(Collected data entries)

(** The invariant passes through the router when every handler that writes
    to the store keeps it; for POST /roles this is asked for only at the
    store and the request at hand. *)
Lemma route_invariant (env : Env) (req : Request) (b : Body) (d : Data) :
  keeps Inv (get_users cfg (req_query req)) ->
  (forall ident, keeps Inv (patch_user env ident b)) ->
  keeps Inv (post_user env b) ->
  (forall ident, keeps Inv (delete_user ident)) ->
  keeps Inv (get_roles cfg (req_query req)) ->
  (forall ident, keeps Inv (patch_role env ident b)) ->
  (req_method req = POST -> on_collection "roles" (req_path req) = true ->
   Inv (snd (post_role env b d))) ->
  (forall ident, keeps Inv (delete_role ident)) ->
  Inv d -> Inv (snd (route cfg env req b d)).
Proof.
  intros Hgu Hpu Hcu Hdu Hgr Hpr Hcr Hdr HI. unfold route.
  unfold on_collection in Hcr.
  destruct (segments (req_path req)) as [|collection [|ident [|more path]]]
    eqn:Hpath; try exact HI.
  - destruct (segment_is "users" collection) eqn:Husers.
    + destruct (req_method req); try exact HI;
        [now apply Hgu|now apply Hcu|now apply Hgu].
    + destruct (segment_is "roles" collection) eqn:Hroles; [|exact HI].
      destruct (req_method req) eqn:Hmethod; try exact HI;
        [now apply Hgr|now apply Hcr|now apply Hgr].
  - destruct (String.eqb ident ""); [exact HI|].
    destruct (segment_is "users" collection).
    + destruct (req_method req); try exact HI;
        [now apply get_user_keeps|now apply Hpu|now apply Hdu
        |now apply get_user_keeps].
    + destruct (segment_is "roles" collection); [|exact HI].
      destruct (req_method req); try exact HI;
        [now apply get_role_keeps|now apply Hpr|now apply Hdr
        |now apply get_role_keeps].
Qed.

Lemma api_invariant (env : Env) (req : Request) (d : Data) :
  (forall b, req_body req = Some b -> Inv (snd (route cfg env req b d))) ->
  Inv d -> Inv (snd (snd (api cfg env req d))).
Proof.
  intros Hroute HI.
  unfold api, cors, logWithNetworkEffects, parse_and_route.
  destruct (req_method req); cbn [fst snd]; try exact HI;
    (destruct (serverError cfg env); [exact HI|];
     destruct (req_body req) as [b|]; [now apply Hroute|exact HI]).
Qed.

End Invariant.

(** ** Referential integrity *)

Lemma role_set_id (role : Role) (field : string) (value : jsval) :
  role_id (role_set role field value) = role_id role.
Proof. unfold role_set. repeat destruct (String.eqb _ _); reflexivity. Qed.

Lemma updateField_role_id (role : Role) (field : string) (value : jsval) :
  role_id (fst (updateField role field value)) = role_id role.
Proof.
  unfold updateField. destruct (_ && _); [apply role_set_id|reflexivity].
Qed.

TASK TO COMPLETE =
Each entry must appear in the reply exactly as written.

ANSWER AREA =
(** The invariant passes through the router when every handler that writes
    to the store keeps it; for POST /roles this is asked for only at the
    store and the request at hand. *)
Lemma route_invariant (env : Env) (req : Request) (b : Body) (d : Data) :
  keeps Inv (get_users cfg (req_query req)) ->
  (forall ident, keeps Inv (patch_user env ident b)) ->
  keeps Inv (post_user env b) ->
  (forall ident, keeps Inv (delete_user ident)) ->
  keeps Inv (get_roles cfg (req_query req)) ->
  (forall ident, keeps Inv (patch_role env ident b)) ->
  (req_method req = POST -> on_collection "roles" (req_path req) = true ->
   Inv (snd (post_role env b d))) ->
  (forall ident, keeps Inv (delete_role ident)) ->
  Inv d -> Inv (snd (route cfg env req b d)).
Proof.
  intros Hgu Hpu Hcu Hdu Hgr Hpr Hcr Hdr HI. unfold route.
  unfold on_collection in Hcr.
  destruct (segments (req_path req)) as [|collection [|ident [|more path]]]
    eqn:Hpath; try exact HI.
  - destruct (segment_is "users" collection) eqn:Husers.
    + destruct (req_method req); try exact HI;
        [now apply Hgu|now apply Hcu|now apply Hgu].
    + destruct (segment_is "roles" collection) eqn:Hroles; [|exact HI].
      destruct (req_method req) eqn:Hmethod; try exact HI;
        [now apply Hgr|now apply Hcr|now apply Hgr].
  - destruct (String.eqb ident ""); [exact HI|].
    destruct (segment_is "users" collection).
    + destruct (req_method req); try exact HI;
        [now apply get_user_keeps|now apply Hpu|now apply Hdu
        |now apply get_user_keeps].
    + destruct (segment_is "roles" collection); [|exact HI].
      destruct (req_method req); try exact HI;
        [now apply get_role_keeps|now apply Hpr|now apply Hdr
        |now apply get_role_keeps].
Qed.

Lemma api_invariant (env : Env) (req : Request) (d : Data) :
  (forall b, req_body req = Some b -> Inv (snd (route cfg env req b d))) ->
  Inv d -> Inv (snd (snd (api cfg env req d))).
Proof.
  intros Hroute HI.
  unfold api, cors, logWithNetworkEffects, parse_and_route.
  destruct (req_method req); cbn [fst snd]; try exact HI;
    (destruct (serverError cfg env); [exact HI|];
     destruct (req_body req) as [b|]; [now apply Hroute|exact HI]).
Qed.

End Invariant.

(** ** Referential integrity *)

Lemma role_set_id (role : Role) (field : string) (value : jsval) :
  role_id (role_set role field value) = role_id role.
Proof. unfold role_set. repeat destruct (String.eqb _ _); reflexivity. Qed.

Lemma updateField_role_id (role : Role) (field : string) (value : jsval) :
  role_id (fst (updateField role field value)) = role_id role.
Proof.
  unfold updateField. destruct (_ && _); [apply role_set_id|reflexivity].
Qed.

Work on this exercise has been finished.